Formia / Impianto di cremazione al cimitero di Castagneto, monta la protesta dei cittadini

Formia Politica

FORMIA – L’eco delle urla è arrivata anche nella sottostante via Vitruvio. Non ha tradito affatto le attese una nuova seduta congiunta (sempre a porte chiuse) delle commissioni Urbanistica, Ambiente e Lavori Pubblici del Comune di Formia chiamate ad esprimersi su un progetto presentato da tempo da una società campana finalizzato a realizzare un forno crematorio lungo la provinciale via Rotabile, in località Castagneto. La maggioranza, nonostante siano insorti (con la raccolta di oltre 500 firme) i cittadini residenti nei pressi del principale ed omonimo cimitero della città, vuole andare dritta come un treno.

Ha provato nella conferenza dei capigruppo di questa mattina ad integrare l’ordine del giorno del consiglio comunale già fissato per il 15 luglio per inserire un argomento che, indigesto alle intere opposizioni di centro destra (Udc, Lega e Forza Italia) e del Pd, sta suscitando qualche perplessità di troppo anche alla lista di maggioranza “Ripartiamo con voi” dell’imprenditore della sanità privata Maurizio Costa. Ma alla fine il punto sull’impianto di cremazione non è stato inserito all’ordine del giorno della prossima assise civica.

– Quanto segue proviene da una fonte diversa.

(* ===== verification/App.v ===== *)
(** * The page: state, event handlers and runs of [src/app.js]

    The state [Page] holds the global [documents] and the parts of the DOM
    that the handlers read or write: the tabs, the table rows, the upload
    form (its four text fields and the selected file), the file-name label,
    the type filter, the [FileReader]s started and not yet loaded, and the
    observable outputs ([alert] messages and the downloads started by
    clicking a link).  Each handler of the source is one function
    [Page -> Result]; a handler that throws leaves the effects it made
    before the throw ([Threw]).  [step] dispatches an [Event], [run] plays
    a list of events the way the browser does: an uncaught exception ends
    the handler, not the page. *)

From S2P Require Import Prelude Documents Collection Render.

(** A file of the file input: its name and the data URL that
    [readAsDataURL] produces for its bytes. *)
Record SelFile := mkSel { sel_name : string; sel_dataURL : string }.

(** The fields of [#documentForm] read by the [onload] callback
    (lines 125-130). *)
Record Form := mkForm {
  providerName : string; docName : string; docType : string; docDate : string;
  files : option SelFile   (** [fileInput.files[0]] *)
}.

Record Page := mkPage {
  documents : list Doc;
  tabs : list Tab;
  tbody : list string;
  form : Form;
  fileNameLabel : string;
  filterType : string;
  readers : list SelFile;      (** pending [FileReader]s, by start order *)
  alerts : list string;
  downloads : list (string * string)  (** [(link.href, link.download)] *)
}.

Inductive JsError := TypeError (msg : string).

Inductive Result :=
  | Done (p : Page)
  | Threw (e : JsError) (p : Page).

Definition result_page (r : Result) : Page :=
  match r with Done p | Threw _ p => p end.

Inductive Field := FProviderName | FDocName | FDocType | FDocDate.

Inductive Event :=
  | DOMContentLoaded
  | FileChange (f : option SelFile)     (** the user picks a file or none *)
  | Input (fld : Field) (v : string)    (** the user types in the form *)
  | SelectFilterType (v : string)
  | TabClick (i : nat)                  (** click on the [i]-th tab *)
  | Submit
  | ReaderLoad (k : nat)                (** the [k]-th pending reader loads *)
  | ApplyFilter
  | ResetFilter
  | DownloadClick (i : nat)             (** [downloadDocument(i)] *)
  | DeleteClick (i : nat) (confirmed : bool).  (** [deleteDocument(i)] *)

(** ** Field updates *)

Definition set_documents (docs : list Doc) (p : Page) : Page :=
  mkPage docs (tabs p) (tbody p) (form p) (fileNameLabel p) (filterType p)
         (readers p) (alerts p) (downloads p).
Definition set_tabs (ts : list Tab) (p : Page) : Page :=
  mkPage (documents p) ts (tbody p) (form p) (fileNameLabel p) (filterType p)
         (readers p) (alerts p) (downloads p).
Definition set_tbody (rows : list string) (p : Page) : Page :=
  mkPage (documents p) (tabs p) rows (form p) (fileNameLabel p) (filterType p)
         (readers p) (alerts p) (downloads p).
Definition set_form (f : Form) (lbl : string) (p : Page) : Page :=
  mkPage (documents p) (tabs p) (tbody p) f lbl (filterType p)
         (readers p) (alerts p) (downloads p).
Definition set_filterType (v : string) (p : Page) : Page :=
  mkPage (documents p) (tabs p) (tbody p) (form p) (fileNameLabel p) v
         (readers p) (alerts p) (downloads p).
Definition set_readers (rs : list SelFile) (p : Page) : Page :=
  mkPage (documents p) (tabs p) (tbody p) (form p) (fileNameLabel p) (filterType p)
         rs (alerts p) (downloads p).
Definition alert (msg : string) (p : Page) : Page :=
  mkPage (documents p) (tabs p) (tbody p) (form p) (fileNameLabel p) (filterType p)
         (readers p) (alerts p ++ [msg]) (downloads p).
Definition add_download (href dl : string) (p : Page) : Page :=
  mkPage (documents p) (tabs p) (tbody p) (form p) (fileNameLabel p) (filterType p)
         (readers p) (alerts p) (downloads p ++ [(href, dl)]).

Definition no_file_label : string := "Ningún archivo seleccionado".

(** [form.reset()]: the fields go back to their initial (empty) values and
    the file input is cleared. *)
Definition reset_form : Form := mkForm "" "" "" "" None.

(** ** Handlers *)

(** [renderProviderTabs(); renderDocuments(documents)] (lines 40-41,
    136-137, 189-190). *)
Definition rerender (p : Page) : Page :=
  set_tbody (renderDocuments (documents p))
    (set_tabs (renderProviderTabs (documents p) (tabs p)) p).

(** [DOMContentLoaded] (lines 39-48). *)
Definition on_DOMContentLoaded (p : Page) : Result := Done (rerender p).

(** The file input's [change] handler (lines 44-47). *)
Definition on_file_change (f : option SelFile) (p : Page) : Result :=
  let fileName := match f with Some f => sel_name f | None => no_file_label end in
  let fm := form p in
  Done (set_form (mkForm (providerName fm) (docName fm) (docType fm) (docDate fm) f)
                 fileName p).

(** Typing in the form. *)
Definition on_input (fld : Field) (v : string) (p : Page) : Result :=
  let fm := form p in
  let fm' := match fld with
    | FProviderName => mkForm v (docName fm) (docType fm) (docDate fm) (files fm)
    | FDocName => mkForm (providerName fm) v (docType fm) (docDate fm) (files fm)
    | FDocType => mkForm (providerName fm) (docName fm) v (docDate fm) (files fm)
    | FDocDate => mkForm (providerName fm) (docName fm) (docType fm) v (files fm)
    end in
  Done (set_form fm' (fileNameLabel p) p).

L’avvocato Lino Martellucci è uno dei tre consiglieri comunali eletti e ora presiede anche la commissione urbanistica. Il suo omologo della commissione Lavori Pubblici, Fabio Papa, ha visto i sorci verdi quando Martellucci, pur dichiarandosi favorevole per il progetto, ha chiesto un’ipotesi ubicativa per realizzare questo forno. Magari lontano dall’area cimiteriale di Castagneto, fuori dal centro abitato, in una delle aree industriali di cui la città è ancora ricca. Martellucci è stato di parola quando ha deciso di non partecipare al voto finale quando i rappresentanti delle quattro forze di minoranza avevano già abbandonato il palazzo municipale “amareggiati ed increduli” di questa “volontà a tutti i costi” di perseguire un progetto anti economico ma condizionato da un’infinita di vincoli tecnici ed urbanistici.

Che la strada sia decisamente in salita lo ha confermato il dirigente della ripartizione Lavori pubblici, Antonio Fracassa, che ha confermato come ci sia bisogno del parere della collega del settore urbanistica Annunziata Lanzillotta (assente alla seduta congiunta delle tre commissioni) perché il progetto vada in consiglio tra meno di due settimane. I rappresentanti delle minoranze hanno annunciato le barricate perché questa “scellerata scelta” dell’amministrazione Villa conosca uno stop. Potrebbe darlo l’approvazione da parte della Regione Lazio alla proposta di variante al Prg del comune di Gaeta che lo scorso dicembre ha approvato la proposta di realizzare un impianto di cremazione in località Piroli, in una zona esclusivamente agricola a ridosso dell’Appia, tra Formia ed Itri. E due impianti di cremazione la Regione Lazio – anche se la normativa a tal riguardo non è ancora chiara – non li autorizzerà mai in due comuni confinanti…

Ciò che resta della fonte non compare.